Public Advised to Vaccinate Pets and Stay Away from Wildlife
PROVIDENCE - The Department of Environmental Management has received positive confirmation of rabies in a baby raccoon that was found in Coventry and submitted for testing on June 4. The animal was initially found on May 29 on John Franklin Road, which is in a rural area of Coventry near the Scituate line. The family that found the animal brought it into its home, where it had contact with several adults and one minor child. Nine Rhode Islanders and two individuals from Connecticut who had known contact with the animal are now being treated for rabies exposure. Finding rabies in wildlife is common and is one of the reasons why DEM prohibits people from possessing native wildlife and limits those who are authorized to rehabilitate sick or injured wildlife to those individuals who are properly trained and immunized against rabies.

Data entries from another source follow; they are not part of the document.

(* ===== verification/Config.v ===== *)
(** * Configuration: [internal/config]

    The record every part of the backend reads, and the defaults of the rate
    limits. *)

From S2P Require Import Prelude GoStrings NetIP.

Module Config.
Import NetIP.

(** [config.Config]. *)
Record Config := mkConfig {
  EnvFilePath : string;
  ListenAddress : string;
  DatabaseURL : string;
  DatabaseMaxConns : Z;
  DatabaseMinConns : Z;
  DatabaseMaxConnLifetime : duration;
  DatabaseMaxConnIdleTime : duration;
  DatabaseConnectTimeout : duration;
  DatabaseMigrate : bool;
  FirebaseEnabled : bool;
  FirebaseProjectID : string;
  TwitchClientID : string;
  TwitchClientSecret : string;
  TwitchRedirectURL : string;
  TwitchIDBaseURL : string;
  TwitchHelixBaseURL : string;
  PublicBaseURL : string;
  EventSubSecret : string;
  EventSubCallbackURL : string;
  AuthEncryptionKey : string;
  AuthAllowedAppSchemes : list string;
  AuthScopes : list string;
  AuthSessionTTL : duration;
  AuthStateTTL : duration;
  AuthHandoffTTL : duration;
  AuthLeaseTTL : duration;
  AuthAccessRefreshAhead : duration;
  VAPIDPublicKey : string;
  VAPIDPrivateKey : string;
  VAPIDSubscriber : string;
  AdminToken : string;
  ReadHeaderTimeout : duration;
  RequestBodyMaxBytes : Z;
  RateLimitDisabled : bool;
  RateLimitTrustedProxyCIDRs : list Prefix;
  RateLimitGeneralPerMinute : Z;
  RateLimitGeneralBurst : Z;
  RateLimitAuthPerMinute : Z;
  RateLimitAuthBurst : Z;
  RateLimitInstallationPerMinute : Z;
  RateLimitInstallationBurst : Z;
  RateLimitAdminPerMinute : Z;
  RateLimitAdminBurst : Z;
  RateLimitMaxKeys : Z;
  RateLimitIdleTTL : duration
}.
#[global] Instance eta_Config : Eta Config := λ c,
  mkConfig (EnvFilePath c) (ListenAddress c) (DatabaseURL c) (DatabaseMaxConns c) (DatabaseMinConns c)
    (DatabaseMaxConnLifetime c) (DatabaseMaxConnIdleTime c) (DatabaseConnectTimeout c) (DatabaseMigrate c)
    (FirebaseEnabled c) (FirebaseProjectID c) (TwitchClientID c) (TwitchClientSecret c)
    (TwitchRedirectURL c) (TwitchIDBaseURL c) (TwitchHelixBaseURL c) (PublicBaseURL c) (EventSubSecret c)
    (EventSubCallbackURL c) (AuthEncryptionKey c) (AuthAllowedAppSchemes c) (AuthScopes c)
    (AuthSessionTTL c) (AuthStateTTL c) (AuthHandoffTTL c) (AuthLeaseTTL c) (AuthAccessRefreshAhead c)
    (VAPIDPublicKey c) (VAPIDPrivateKey c) (VAPIDSubscriber c) (AdminToken c) (ReadHeaderTimeout c)
    (RequestBodyMaxBytes c) (RateLimitDisabled c) (RateLimitTrustedProxyCIDRs c)
    (RateLimitGeneralPerMinute c) (RateLimitGeneralBurst c) (RateLimitAuthPerMinute c)
    (RateLimitAuthBurst c) (RateLimitInstallationPerMinute c) (RateLimitInstallationBurst c)
    (RateLimitAdminPerMinute c) (RateLimitAdminBurst c) (RateLimitMaxKeys c) (RateLimitIdleTTL c).
(** The zero value. *)
Definition zero : Config :=
  mkConfig "" "" "" 0 0 0 0 0 false false "" "" "" "" "" "" "" "" "" "" [] [] 0 0 0 0 0 "" "" "" "" 0 0 false [] 0 0 0 0 0 0 0 0 0 0.

(** ** Default rate limits ([rate_limits.go]) *)

Definition DefaultRateLimitGeneralPerMinute : Z := 300.
Definition DefaultRateLimitGeneralBurst : Z := 60.
Definition DefaultRateLimitAuthPerMinute : Z := 60.
Definition DefaultRateLimitAuthBurst : Z := 15.
Definition DefaultRateLimitInstallationPerMinute : Z := 120.
Definition DefaultRateLimitInstallationBurst : Z := 30.
Definition DefaultRateLimitAdminPerMinute : Z := 120.
Definition DefaultRateLimitAdminBurst : Z := 30.
Definition DefaultRateLimitMaxKeys : Z := 50000.
Definition DefaultRateLimitIdleTTL : duration := 30 * Minute.

End Config.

Anyone who could have had potential contact with a raccoon in that area should contact the RI Department of Health's Division of Infectious Diseases at 222-2577 for evaluation.

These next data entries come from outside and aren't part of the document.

Lemma elem_of_account_targets ids id :
  id ∈ account_targets ids ↔ ∃ raw, raw ∈ ids ∧ TrimSpace raw = id ∧ id ≠ "".
Proof.
  unfold account_targets.
  assert (∀ acc : gset string, id ∈ foldl (λ targets raw,
      let raw := TrimSpace raw in if raw != "" then {[raw]} ∪ targets else targets) acc ids ↔
    id ∈ acc ∨ ∃ raw, raw ∈ ids ∧ TrimSpace raw = id ∧ id ≠ "") as Hgen.
  { induction ids as [|x ids IH]; intros acc; simpl.
    { set_solver. }
    rewrite IH. destruct (bool_decide_reflect (TrimSpace x = "")) as [Hx|Hx]; simpl; set_solver. }
  rewrite Hgen. set_solver.
Qed.

Lemma account_selects_true userID targets id r :
  account_selects userID targets id r = true ↔
  id ∈ targets ∨ (userID ≠ "" ∧ Registration.UserID r = userID).
Proof.
  unfold account_selects. rewrite negb_true_iff, andb_false_iff, orb_false_iff.
  rewrite !negb_false_iff, !bool_decide_eq_true, bool_decide_eq_false. done.
Qed.

Lemma delete_for_account_wf s userID ids : wf s → wf (DeleteForAccount s userID ids).1.
Proof.
  intros Hwf. rewrite DeleteForAccount_eq. simpl.
  intros id r [Hr _]%range_delete_Some. by apply Hwf.
Qed.

End Store.

(** ** Executions *)

Inductive op :=
| OpUpsert (registration : Registration.t)
| OpGet (installationID : string)
| OpAuthenticate (installationID deviceSecret : string)
| OpDelete (installationID deviceSecret : string)
| OpDeleteForAccount (userID : string) (installationIDs : list string).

Rabies is a preventable viral disease. Humans may be exposed to rabies through a bite, scratch, or direct contact where there is contamination of a scratch, abrasion, mucous membrane or fresh open wound with saliva from a rabid animal. Rabies infects the central nervous system, ultimately causing disease of the brain and death when untreated. Treatment of humans soon after exposure is effective in preventing rabies infection.

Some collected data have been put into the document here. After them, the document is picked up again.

(** No undelivered notification is lost to make room.  [Enqueue] keeps
    unchanged every delivery that is neither acknowledged, dead nor expired
    (and whose identifier it was not given), and it reports a full queue only
    when all [MaxDeliveryRecords] places hold deliveries still to be made. *)
Theorem enqueue_keeps_undelivered (rt : GoRuntime) (s : t) now r :
  rtc step newMemoryDeliveryStore s →
  (∀ k e, Records s !! k = Some e → completed e = false → now < ExpiresAt e → k ≠ ID r →
     Records (Enqueue now s r).1 !! k = Some e) ∧
  ((Enqueue now s r).2.2 = Some (ErrMsg "delivery queue is full") →
     mlen (Records (Enqueue now s r).1) = MaxDeliveryRecords ∧
     ∀ k e, Records (Enqueue now s r).1 !! k = Some e → completed e = false).
Proof.
  intros Hwf%reachable_wf. destruct (Enqueue now s r) as [s' out] eqn:Hen. simpl.
  apply Enqueue_cases in Hen. split.
  - intros k e Hk Hc He Hne. destruct (roomFor_keep now s k e Hwf Hk Hc He) as [H1 H2].
    destruct Hen as [(? & ? & _ & _ & _ & -> & _)|[_ [(-> & _)|[(-> & _)|(_ & _ & _ & _ & -> & _)]]]];
      [done..|]. simpl. by rewrite lookup_insert_ne.
  - intros Hout. destruct Hen as [(? & ? & _ & _ & _ & _ & ->)|
      [_ [(_ & _ & ->)|[(-> & Hfull & _)|(_ & _ & _ & _ & _ & ->)]]]]; [done..| |done].
    destruct (roomFor_wf now s Hwf) as ((Hkeys & _ & Hsize) & _). split; [lia|].
    intros k e. revert Hfull. unfold roomFor.
    destruct (Z.leb_spec MaxDeliveryRecords (mlen (Records (cleanupLocked now s)))); [|lia].
    intros Hfull. apply trimFinished_full; [|simpl in Hfull; lia].
    apply records_keyed. by apply cleanup_wf.
Qed.

Lemma enqueue_keeps_undelivered_witness :
  Records (Enqueue (rt:=reference_runtime) 2000 example_store
             (example_delivery <| ID := "d2" |> <| EventID := "e2" |>)).1 !! "d1" =
    Some (withDefaults 1000 example_delivery).
Proof.
  apply (enqueue_keeps_undelivered reference_runtime example_store 2000
    (example_delivery <| ID := "d2" |> <| EventID := "e2" |>) example_store_reachable);
    [vm_compute; reflexivity..|discriminate].
Defined.

(** *** The oldest entries, in order *)

Section Oldest.
Context {V : Type} (key : V → string) (stamp : V → time) (p : V → bool).
Implicit Types (m : gmap string V).

(** The shape of both pending lists. *)
Definition oldest {rt : GoRuntime} (limit : Z) m : list V :=
  let result := range_collect p m in
  let result := sortSlice (lex_less stamp key) result in
  if limit <? Z.of_nat (length result) then take (Z.to_nat limit) result else result.

Lemma keyed_inj m v v' k k' :
  keyed key m → m !! k = Some v → m !! k' = Some v' → key v = key v' → v = v'.
Proof. intros Hkey Hk Hk'. rewrite (Hkey _ _ Hk), (Hkey _ _ Hk'). intros ->. by simplify_eq. Qed.

Lemma collect_tie {rt : GoRuntime} m v v' :
  keyed key m → v ∈ range_collect p m → v' ∈ range_collect p m →
  lex_less stamp key v v' = false → lex_less stamp key v' v = false → v = v'.
Proof.
  intros Hkey (k & Hk & _)%elem_of_range_collect (k' & Hk' & _)%elem_of_range_collect H1 H2.
  apply (keyed_inj m v v' k k' Hkey Hk Hk'). by eapply lex_less_tie.
Qed.

Lemma oldest_deterministic (rt1 rt2 : GoRuntime) limit m :
  keyed key m → @oldest rt1 limit m = @oldest rt2 limit m.
Proof.
  intros Hkey. unfold oldest.
  rewrite (sortSlice_deterministic (lex_less stamp key) rt1 rt2 _
    (@range_collect rt2 V p m)); [done| |by apply range_collect_perm].
  intros v v' Hv Hv'. by apply (collect_tie (rt:=rt1) m v v').
Qed.

Lemma NoDup_range_collect {rt : GoRuntime} m : keyed key m → NoDup (range_collect p m).
Proof.
  intros Hkey. unfold range_collect. apply (NoDup_fmap_1 key).
  apply NoDup_fmap_filter.
  assert ((λ kv, key kv.2) <$> rangeMap m = (rangeMap m).*1) as Heq.
  { apply list_fmap_ext. intros i [k v] Hi. simpl. apply (Hkey k v), elem_of_rangeMap.
    by eapply list_elem_of_lookup_2. }
  rewrite <-list_fmap_compose. change (key ∘ snd) with (λ kv : string * V, key kv.2).
  rewrite Heq. apply NoDup_rangeMap.
Qed.

Lemma all_sorted {rt : GoRuntime} m :
  keyed key m →
  StronglySorted (λ x y, lex_less stamp key x y = true)
    (sortSlice (lex_less stamp key) (range_collect p m)).
Proof.
  intros Hkey. apply sorted_strict.
  - rewrite sortSlice_perm. by apply NoDup_range_collect.
  - apply sortSlice_sorted, _.
  - intros v v'. rewrite !sortSlice_perm. intros Hv Hv'. by apply (collect_tie m v v').
Qed.

Lemma oldest_spec {rt : GoRuntime} limit m :
  keyed key m → 0 < limit →
  StronglySorted (λ x y, lex_less stamp key x y = true) (oldest limit m) ∧
  (∀ v, v ∈ oldest limit m → m !! key v = Some v ∧ p v = true) ∧
  Z.of_nat (length (oldest limit m)) ≤ limit ∧
  (∀ k v, m !! k = Some v → p v = true → v ∈ oldest limit m ∨
     Z.of_nat (length (oldest limit m)) = limit ∧
     Forall (λ x, lex_less stamp key x v = true) (oldest limit m)).
Proof.
  intros Hkey Hlim. pose proof (all_sorted m Hkey) as Hs. unfold oldest.
  set (l := sortSlice (lex_less stamp key) (range_collect p m)) in *.
  assert (∀ v, v ∈ l ↔ ∃ k, m !! k = Some v ∧ p v = true) as Hin.
  { intros v. unfold l. by rewrite sortSlice_perm, elem_of_range_collect. }
  assert (∃ l1 l2, l = l1 ++ l2 ∧
    (if limit <? Z.of_nat (length l) then take (Z.to_nat limit) l else l) = l1 ∧
    Z.of_nat (length l1) ≤ limit ∧ (l2 = [] ∨ Z.of_nat (length l1) = limit))
    as (l1 & l2 & Hl & -> & Hlen & Hend).
  { destruct (Z.ltb_spec limit (Z.of_nat (length l))).
    - exists (take (Z.to_nat limit) l), (drop (Z.to_nat limit) l).
      rewrite take_drop, length_take. split_and!; [done..|lia|right; lia].
    - exists l, []. rewrite (right_id_L [] (++)). auto. }
  rewrite Hl in Hs. clearbody l. subst l. split_and!.
  - by eapply StronglySorted_app_1_l.
  - intros v Hv. destruct (proj1 (Hin v)) as (k & Hk & Hp); [by apply elem_of_app; left|].
    by rewrite (Hkey _ _ Hk).
  - done.
  - intros k v Hk Hp. assert (v ∈ l1 ++ l2) as [?|Hv]%elem_of_app; [by apply Hin; eauto|by left|].
    destruct Hend as [->|Hend]; [by apply elem_of_nil in Hv|]. right. split; [done|].
    apply Forall_forall. intros x Hx.
    apply (StronglySorted_app_1_elem_of _ _ _ _ _ Hs Hx Hv).
Qed.
End Oldest.

Lemma eligible_spec inst now r :
  eligible inst now r = true ↔
  InstallationID r = inst ∧ completed r = false ∧ AvailableAt r ≤ now < ExpiresAt r.
Proof.
  unfold eligible, completed, Before.
  rewrite andb_true_iff, !negb_true_iff, !orb_false_iff, !negb_false_iff.
  rewrite bool_decide_eq_true, Z.ltb_ge, Z.ltb_lt. tauto.
Qed.

Lemma pending_is_oldest {rt : GoRuntime} s inst limit now :
  PendingForInstallation s inst limit now =
    oldest ID CreatedAt (eligible inst now) (if limit <=? 0 then 100 else limit) (Records s).
Proof. reflexivity. Qed.

(** The pending list.  In a reachable state [PendingForInstallation]
    returns, whatever the runtime's iteration order, the oldest deliveries
    of the installation that are due and neither acknowledged, dead nor
    expired, strictly ordered by creation time and identifier, at most
    [limit] of them (100 by default); one that is left out is younger than
    all that are returned, and then the list is full. *)
Theorem pending_oldest_first (rt : GoRuntime) (s : t) inst limit now :
  rtc step newMemoryDeliveryStore s →
  let l := PendingForInstallation s inst limit now in
  let cap := if limit <=? 0 then 100 else limit in
  let due := λ r, InstallationID r = inst ∧ completed r = false ∧
                  AvailableAt r ≤ now < ExpiresAt r in
  (∀ rt', @PendingForInstallation rt' s inst limit now = l) ∧
  StronglySorted (λ x y, lex_less CreatedAt ID x y = true) l ∧
  (∀ r, r ∈ l → Records s !! ID r = Some r ∧ due r) ∧
  Z.of_nat (length l) ≤ cap ∧
  (∀ k r, Records s !! k = Some r → due r → r ∈ l ∨
     Z.of_nat (length l) = cap ∧ Forall (λ x, lex_less CreatedAt ID x r = true) l).
Proof.
  intros ((Hwf & _) & _)%reachable_wf l cap due.
  assert (keyed ID (Records s)) as Hkey by (intros k r Hr; by apply (Hwf k r Hr)).
  destruct (oldest_spec ID CreatedAt (eligible inst now) cap (Records s) Hkey)
    as (Hs & Hin & Hlen & Hout).
  { unfold cap. destruct (Z.leb_spec limit 0); lia. }
  subst l. setoid_rewrite pending_is_oldest. fold cap. split_and!; [|done| |done|].
  - intros rt'. by apply (oldest_deterministic ID CreatedAt (eligible inst now)).
  - intros r [Hr He]%Hin. split; [done|]. by apply eligible_spec.
  - intros k r Hk Hdue. eapply Hout; [done|]. by apply eligible_spec.
Qed.

Lemma pending_oldest_first_witness :
  PendingForInstallation (rt:=reference_runtime) example_store "phone" 10 2000 =
    [withDefaults 1000 example_delivery] ∧
  ∀ rt', @PendingForInstallation rt' example_store "phone" 10 2000 =
         PendingForInstallation (rt:=reference_runtime) example_store "phone" 10 2000.
Proof.
  split; [by vm_compute|].
  exact (proj1 (pending_oldest_first reference_runtime example_store "phone" 10 2000
    example_store_reachable)).
Defined.

(** *** Retries *)

Lemma retryDelay_eq attempt : retryDelay attempt = 2 ^ (Z.min (Z.max attempt 1) 7 - 1) * Second.
Proof.
  unfold retryDelay, minInt. rewrite Z.shiftl_1_l. do 2 f_equal.
  destruct (Z.ltb_spec attempt 1) as [H|H].
  - replace (Z.min (Z.max attempt 1) 7) with 1 by lia. done.
  - destruct (Z.ltb_spec (attempt - 1) 6); lia.
Qed.

Lemma retryDelay_bounds attempt : Second ≤ retryDelay attempt ≤ 64 * Second.
Proof.
  rewrite retryDelay_eq. set (k := Z.min (Z.max attempt 1) 7 - 1).
  assert (2 ^ 0 ≤ 2 ^ k ≤ 2 ^ 6) by (split; apply Z.pow_le_mono_r; unfold k; lia).
  unfold Second. lia.
Qed.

Although there has not been a human case of rabies in Rhode Island since 1940, it is important that all Rhode Islanders take steps to protect themselves from rabies exposure. This positive rabies finding in an animal serves as a reminder to all Rhode Islanders that rabies remains prevalent throughout the state and that residents should continue to undertake sensible precautions. Those include: vaccinating pets, staying away from wildlife, securing garbage, not allowing pet animals to run loose, and not leaving pet food outside.
Rabid animals have been found in every community in Rhode Island. Target species include skunks, raccoons, foxes, woodchucks, and bats. Rabies virus is widespread among wildlife in Rhode Island; therefore contact with all wild mammals anywhere within the state should be avoided.
Protecting pets from rabies helps to maintain a barrier between humans and rabies in wildlife, and, under state law, dogs, cats, and ferrets must be maintained as currently vaccinated against rabies. Only a licensed veterinarian can administer the vaccine.
Wild animals that act aggressively or are noticeably sick should be reported to the DEM Division of Law Enforcement at 222-3070 or to your local animal control officer.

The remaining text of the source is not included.